*Problem to solve*
Check every line of the data for the word "which", and copy those that have it.

*Data in this exercise*
Lemma one_session_of_good (V : Type) : good (one_session_of V).
Proof.
  apply drop_good; [|by left].
  apply (createInternal_user crawler_test (empty_manager_of V) visitor (lit "s1") [] 0); [|done|].
  - apply create_manager_good.
  - by intros p s.
Qed.

Lemma one_session_of_fresh (V : Type) id : id <> lit "s1" -> fresh_id (one_session_of V) id.
Proof.
  intros Hid p s. change (store (one_session_of V)) with ({[0%nat := new_session (empty_manager_of V) (lit "s1") 0]}
    : gmap nat (Session.t V)). rewrite lookup_singleton_Some.
  intros [_ <-] E. apply Hid. symmetry. exact E.
Qed.

Definition one_session : SessionManager.t nat := one_session_of nat.

Lemma one_session_good : good one_session.
Proof. apply one_session_of_good. Qed.

Lemma one_session_fresh id : id <> lit "s1" -> fresh_id one_session id.
Proof. apply one_session_of_fresh. Qed.

Lemma session_continuity_witness :
  good one_session /\
  exists m' r' p, get crawler_test one_session visitor [lit "s2"] 5 = Some (m', r', Ok p) /\
    find_session m' (presenting [("JSESSIONID", "s2")] "Mozilla") = Some p /\ good m'.
Proof.
  split; [exact one_session_good|].
  destruct (session_continuity crawler_test one_session visitor (lit "s2") [] 5 one_session_good)
    as (E & _ & _ & _ & Hf & Hg).
  - split; [reflexivity|discriminate].
  - apply one_session_fresh. discriminate.
  - reflexivity.
  - eexists _, _, _. split; [exact E|]. split; [|exact Hg]. apply Hf. reflexivity.
Defined.

Lemma create_session_fresh_witness :
  exists m' r' p', create crawler_test one_session visitor_s1 [lit "s2"] 5 = Some (m', r', Ok p') /\ p' <> 0%nat.
Proof.
  destruct (create_session_fresh crawler_test one_session visitor_s1 0
    (new_session empty_manager (lit "s1") 0) (lit "s2") [] 5 one_session_good)
    as (m' & r' & p' & E & Hne & _).
  - reflexivity.
  - reflexivity.
  - split; [reflexivity|discriminate].
  - apply one_session_fresh. discriminate.
  - reflexivity.
  - exists m', r', p'. split; [exact E|exact Hne].
Defined.
Lemma components_load_witness :
  exists s', sendOnLoadToComponents demo_lookups (fun _ _ => None) (fun _ => []) 3 demo_set = Some (s', Ok tt) /\
    loadingStack_ s' = [lit "logger"; lit "manager"; lit "auth"] /\ NoDup (loadingStack_ s').
Proof.
  assert (Hu : unloaded demo_set).
  { split; [|split; [reflexivity|repeat constructor]]. repeat constructor. }
  destruct (components_load demo_lookups (fun _ _ => None) (fun _ => []) demo_set Hu) as (s' & res & E & H).
  exists s'. vm_compute in E. injection E as <- <-.
  split; [vm_compute; reflexivity|]. split; [vm_compute; reflexivity|]. apply H. reflexivity.
Defined.

Lemma cycle_fails :
  sendOnLoadToComponents (fun n => [n]) (fun _ _ => None) (fun e => match e with RuntimeError w => w | _ => [] end)
    3 demo_set =
  Some (MkSet [(lit "auth", MkContainer 1 true); (lit "logger", MkContainer 2 false); (lit "manager", MkContainer 3 false)] [],
        Throw (RuntimeError (lit "Cyclic component dependence found"))).
Proof. vm_compute. reflexivity. Qed.
End Example_components.
(* ===== verification/Config.v ===== *)
(** * Config

    [library/config.cpp]: the variables of the configuration, which are replaced in every value,
    the integers, and the argument of the program that names the file. Reading the file and
    selecting values is in [Xml]. *)

From S2P Require Import Prelude Cxx Ranges Handlers.

Module XmlConfig.

Definition is_alpha (b : byte) : bool := isupper b || islower b.
Definition is_name (b : byte) : bool := is_alpha b || isdigit b || beqb b "-"%byte.

(** A match of the expression of a reference, a name in [${] and [}], at the front: the name and
    what follows. A name is a letter and then letters, digits and hyphens. *)
Definition ref_at (s : bytes) : option (bytes * bytes) :=
  match s with
  | d :: o :: c :: s' =>
      if beqb d "$"%byte && beqb o "{"%byte && is_alpha c then
        match drop_while is_name s' with
        | e :: rest => if beqb e "}"%byte then Some (c :: take_while is_name s', rest) else None
        | [] => None
        end
      else None
  | _ => None
  end.

(** [std::regex_search]: the first match, with what precedes and follows it. *)
Fixpoint search_ref (s : bytes) : option (bytes * bytes * bytes) :=
  match ref_at s with
  | Some (key, rest) => Some ([], key, rest)
  | None =>
      match s with
      | [] => None
      | c :: s' => match search_ref s' with Some (a, key, rest) => Some (c :: a, key, rest) | None => None end
      end
  end.

(** [vars_]: the first definition of a name counts. *)
Definition findVariable (vars : gmap bytes bytes) (key : bytes) : result bytes :=
  match vars !! key with
  | Some v => Ok v
  | None => Throw (RuntimeError (lit "nonexistent variable " ++ key))
  end.

(** A definition: the [name] and the text of a [variable] node. *)
Definition add_variable (vars : gmap bytes bytes) (d : option bytes * option bytes) : result (gmap bytes bytes) :=
  match d with
  | (Some name, Some val) =>
      Ok (match vars !! name with Some _ => vars | None => <[name := val]> vars end)
  | _ => Throw (LogicError (lit "bad variable definition"))
  end.

(** [while (std::regex_search(val, res, regex_))]: [None] when it is still running. *)
Fixpoint resolveVariables (fuel : nat) (vars : gmap bytes bytes) (val : bytes) : option (result bytes) :=
  match search_ref val with
  | None => Some (Ok val)
  | Some (before, key, after) =>
      match fuel with
      | O => None
      | S n =>
          match findVariable vars key with
          | Ok v => resolveVariables n vars (before ++ v ++ after)
          | Throw e => Some (Throw e)
          | Undef => Some Undef
          end
      end
  end.

(** [atoi]: white space, a sign and digits, 0 when there are none; undefined when the value
    does not fit an [int]. *)
Definition atoi (s : bytes) : result Z :=
  match stoi (c_str s) with
  | Ok v => Ok v
  | Throw (InvalidArgument _) => Ok 0
  | _ => Undef
  end.

Definition asInt (c : Config) (key : bytes) : result Z := s ← Handlers.asString c key; atoi s.

Definition asInt_default (c : Config) (key : bytes) (defval : Z) : result Z :=
  match asInt c key with
  | Ok v => Ok v
  | Throw _ => Ok defval
  | Undef => Undef
  end.

(** [Config::create(argc, argv)]: the first argument that starts with [--config] and has an [=]
    names the file; it is exchanged with the last one, which is then left out. *)
Fixpoint after_eq (s : bytes) : option bytes :=
  match s with
  | [] => None
  | c :: s' => if beqb c "="%byte then Some s' else after_eq s'
  end.

Fixpoint find_config (i : nat) (args : list bytes) : option (nat * bytes) :=
  match args with
  | [] => None
  | a :: args' =>
      if starts_with (lit "--config") a then
        match after_eq a with Some f => Some (i, f) | None => find_config (S i) args' end
      else find_config (S i) args'
  end.

Definition create_args (argv : list bytes) : result (bytes * list bytes) :=
  match find_config 1 (tl argv) with
  | Some (i, file) =>
      match last argv, argv !! i with
      | Some z, Some a => let k := pred (length argv) in Ok (file, take k (<[i := z]> (<[k := a]> argv)))
      | _, _ => Undef
      end
  | None => Throw (LogicError (lit "usage: fastcgi3-daemon --config=<config file>"))
  end.
End XmlConfig.

(** ** Variables *)

Section Variables.
Import XmlConfig.

Lemma ref_at_spec s key rest :
  ref_at s = Some (key, rest) ->
  s = lit "${" ++ key ++ "}"%byte :: rest /\ Forall (fun b => is_name b = true) key.
Proof.
  unfold ref_at. destruct s as [|d [|o [|c s']]]; try done.
  destruct (beqb d "$"%byte) eqn:Hd; [|done]. destruct (beqb o "{"%byte) eqn:Ho; [|done].
  destruct (is_alpha c) eqn:Hc; [|done]. cbn [andb].
  pose proof (take_drop_while is_name s') as Hs.
  assert (Hn : Forall (fun b => is_name b = true) (take_while is_name s')).
  { clear. induction s' as [|b s' IH]; cbn; [constructor|]. destruct (is_name b) eqn:E; by constructor. }
  destruct (drop_while is_name s') as [|e r]; [done|]. destruct (beqb e "}"%byte) eqn:He; [|done].
  intros [= <- <-]. apply beqb_true in Hd, Ho, He. subst. split.
  - rewrite <- Hs at 1. done.
  - constructor; [|done]. unfold is_name. by rewrite Hc.
Qed.

Lemma search_ref_spec s a key rest :
  search_ref s = Some (a, key, rest) ->
  s = a ++ lit "${" ++ key ++ "}"%byte :: rest /\ Forall (fun b => is_name b = true) key.
Proof.
  revert a. induction s as [|c s IH]; intros a; cbn [search_ref].
  - done.
  - destruct (ref_at (c :: s)) as [[k r]|] eqn:E.
    + intros [= <- <- <-]. by apply ref_at_spec.
    + destruct (search_ref s) as [[[a' k] r]|]; [|done]. intros [= <- <- <-].
      destruct (IH a' eq_refl) as [-> H]. done.
Qed.

Definition dollars (s : bytes) : nat := count_occ (fun x y : byte => decide (x = y)) s "$"%byte.

Lemma dollars_app a b : dollars (a ++ b) = (dollars a + dollars b)%nat.
Proof. apply count_occ_app. Qed.

Lemma dollars_name k : Forall (fun b => is_name b = true) k -> dollars k = 0%nat.
Proof.
  induction 1 as [|b k Hb _ IH]; [done|]. unfold dollars in *. cbn. destruct (decide (b = "$"%byte)) as [->|]; [done|exact IH].
Qed.

(** No text of a variable has a dollar sign, so that replacing a reference makes no new one, not even
    together with what is next to it. *)
Definition plain (vars : gmap bytes bytes) : Prop := forall key v, vars !! key = Some v -> dollars v = 0%nat.

Lemma resolve_step n vars a key rest s :
  search_ref s = Some (a, key, rest) ->
  resolveVariables (S n) vars s =
    match vars !! key with
    | Some v => resolveVariables n vars (a ++ v ++ rest)
    | None => Some (Throw (RuntimeError (lit "nonexistent variable " ++ key)))
    end.
Proof. intros H. cbn [resolveVariables]. rewrite H. unfold findVariable. by destruct (vars !! key). Qed.

(** The loop that replaces variables ends when the variables' own texts have no dollar signs: after
    at most as many rounds as the value has dollar signs there is a result in which no
    reference is left, or a reference to a variable that is not defined is reported. *)
Lemma resolve_terminates vars s n :
  plain vars -> (dollars s <= n)%nat ->
  (exists r, resolveVariables n vars s = Some (Ok r) /\ search_ref r = None) \/
  (exists key, vars !! key = None /\
     resolveVariables n vars s = Some (Throw (RuntimeError (lit "nonexistent variable " ++ key)))).
Proof.
  intros Hv. revert s. induction n as [|n IH]; intros s Hn; destruct (search_ref s) as [[[a key] rest]|] eqn:E.
  2, 4: left; exists s; by cbn [resolveVariables]; rewrite E.
  - destruct (search_ref_spec _ _ _ _ E) as [-> Hk]. rewrite !dollars_app in Hn.
    assert (E1 : dollars (lit "${") = 1%nat) by reflexivity. lia.
  - rewrite (resolve_step _ _ _ _ _ _ E). destruct (vars !! key) as [v|] eqn:Ek; [|right; by exists key].
    apply IH. destruct (search_ref_spec _ _ _ _ E) as [-> Hk].
    assert (Hd : dollars (lit "${" ++ key ++ "}"%byte :: rest) = S (dollars rest)).
    { rewrite (dollars_app (lit "${")), (dollars_app key), (dollars_name _ Hk). done. }
    rewrite (dollars_app a), Hd in Hn. rewrite !dollars_app, (Hv _ _ Ek). lia.
Qed.

(** More rounds change nothing. *)
Lemma resolve_more n vars s m r : resolveVariables n vars s = Some r -> (n <= m)%nat -> resolveVariables m vars s = Some r.
Proof.
  revert s m r. induction n as [|n IH]; intros s m r; cbn [resolveVariables].
  - destruct (search_ref s) as [[[a key] rest]|] eqn:E; [done|]. intros <- _. destruct m; cbn; by rewrite E.
  - destruct (search_ref s) as [[[a key] rest]|] eqn:E; intros H Hm; destruct m as [|m]; try lia; cbn; rewrite E; [|done].
    destruct (findVariable vars key); try done. apply (IH _ m); [done|lia].
Qed.

(** A variable that refers to itself keeps the loop running for ever. *)
Lemma self_reference_diverges n :
  resolveVariables n (<[lit "a" := lit "${a}"]> ∅) (lit "${a}") = None.
Proof. induction n as [|n IH]; [reflexivity|]. exact IH. Qed.
End Variables.
Lemma add_principals_spec s l s' res :
  distinct (principals_ s) -> add_principals s l = (s', res) ->
  distinct (principals_ s') /\ readOnly_ s' = readOnly_ s /\
  exists l1 l2, l = l1 ++ l2 /\ principals_ s' = principals_ s ++ l1 /\
    match l2 with
    | [] => res = Ok tt
    | p :: _ => res = Throw (RuntimeError (lit "Duplicate principal")) /\
        exists q, q ∈ principals_ s' /\ hash q = hash p
    end.
Proof.
  revert s. induction l as [|p l IH]; intros s Hd; cbn [add_principals].
  { intros [= <- <-]. split; [done|]. split; [done|].
    exists [], []. split; [done|]. split; [by rewrite app_nil_r|done]. }
  destruct (hasPrincipal_hash s (getHashCode p)) eqn:E; cbn [negb].
  - intros [= <- <-]. split; [done|]. split; [done|]. exists [], (p :: l). rewrite app_nil_r.
    split; [done|]. split; [done|]. split; [done|]. by apply hasPrincipal_hash_spec in E.
  - intros H. apply IH in H as (Hd' & Hr & l1 & l2 & -> & Hp & Hm).
    + split; [done|]. split; [done|]. exists (p :: l1), l2. split; [done|]. split; [|done].
      rewrite Hp. cbn. by rewrite <- app_assoc.
    + cbn. apply distinct_snoc; [done|]. intros Hq. apply hasPrincipal_hash_spec in Hq.
      unfold getHashCode in E. congruence.
Qed.

(** C39: the principals of a subject stay distinct: [setPrincipals] adds the principals before
    the first one whose hash is already there, and reports that one as a duplicate, or adds
    all of them; a subject has a role exactly when a principal of its has the hash of the
    role's name; a read-only subject, such as the shared anonymous one, is never changed. *)
Theorem set_principals s l :
  distinct (principals_ s) ->
  let '(s', res) := setPrincipals s l in
  distinct (principals_ s') /\
  (forall name, hasPrincipal s' name = true <-> exists p, p ∈ principals_ s' /\ hash p = hash name) /\
  (isReadOnly s = true -> s' = s /\ res = Throw (RuntimeError (lit "Attempt to modify read-only subject"))) /\
  (isReadOnly s = false -> exists l1 l2, l = l1 ++ l2 /\ principals_ s' = principals_ s ++ l1 /\
     match l2 with
     | [] => res = Ok tt
     | p :: _ => res = Throw (RuntimeError (lit "Duplicate principal")) /\ hasPrincipal s' p = true
     end).
Proof.
  intros Hd. unfold setPrincipals. destruct (readOnly_ s) eqn:Hr; cbn [negb].
  - split; [done|]. split; [intros; apply hasPrincipal_hash_spec|].
    split; [done|]. unfold isReadOnly. congruence.
  - destruct (add_principals s l) as [s' res] eqn:E.
    destruct (add_principals_spec _ _ _ _ Hd E) as (Hd' & _ & l1 & l2 & H1 & H2 & H3).
    split; [done|]. split; [intros; apply hasPrincipal_hash_spec|].
    split; [unfold isReadOnly; congruence|]. intros _. exists l1, l2. split; [done|]. split; [done|].
    destruct l2; [done|]. destruct H3 as [-> Hq]. split; [done|]. by apply hasPrincipal_hash_spec.
Qed.

End Subjects.

(** A realm that is loaded has a logger, the one its configuration names. *)
Lemma realm_loaded config componentXPath cs is_Logger logger :
  realm_onLoad config componentXPath cs is_Logger = Ok logger ->
  exists name, asString config (componentXPath ++ lit "/logger") = Ok name /\ Range.empty name = false /\
    components_find cs name = Some logger /\ is_Logger logger = true.
Proof.
  unfold realm_onLoad. destruct (asString _ _) as [name| |]; [|done..]. cbn [mbind result_bind].
  destruct (Range.empty name) eqn:En; [done|]. intros H. exists name.
  destruct (components_find cs name) as [l|]; [|done]. destruct (is_Logger l) eqn:E; [|done]. by injection H as <-.
Qed.

(** ** The gate *)

Section Gate.
Context {V S I R : Type} {AV : Any V} {SV : SessionValue V} {IO : IOStream S} {DB : DataBufferImpl I}
  {HH : Subject.Hash} {RE : Regex R} (crawler : bytes -> bool).
#[local] Abbreviation M := (prog (World V S I)).
#[local] Abbreviation world := (World V S I).
Implicit Types (a : Authenticator.t R) (w : world).
Import Authenticator.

*Task answer*
    [library/config.cpp]: the variables of the configuration, which are replaced in every value,
    names the file; it is exchanged with the last one, which is then left out. *)
    at most as many rounds as the value has dollar signs there is a result in which no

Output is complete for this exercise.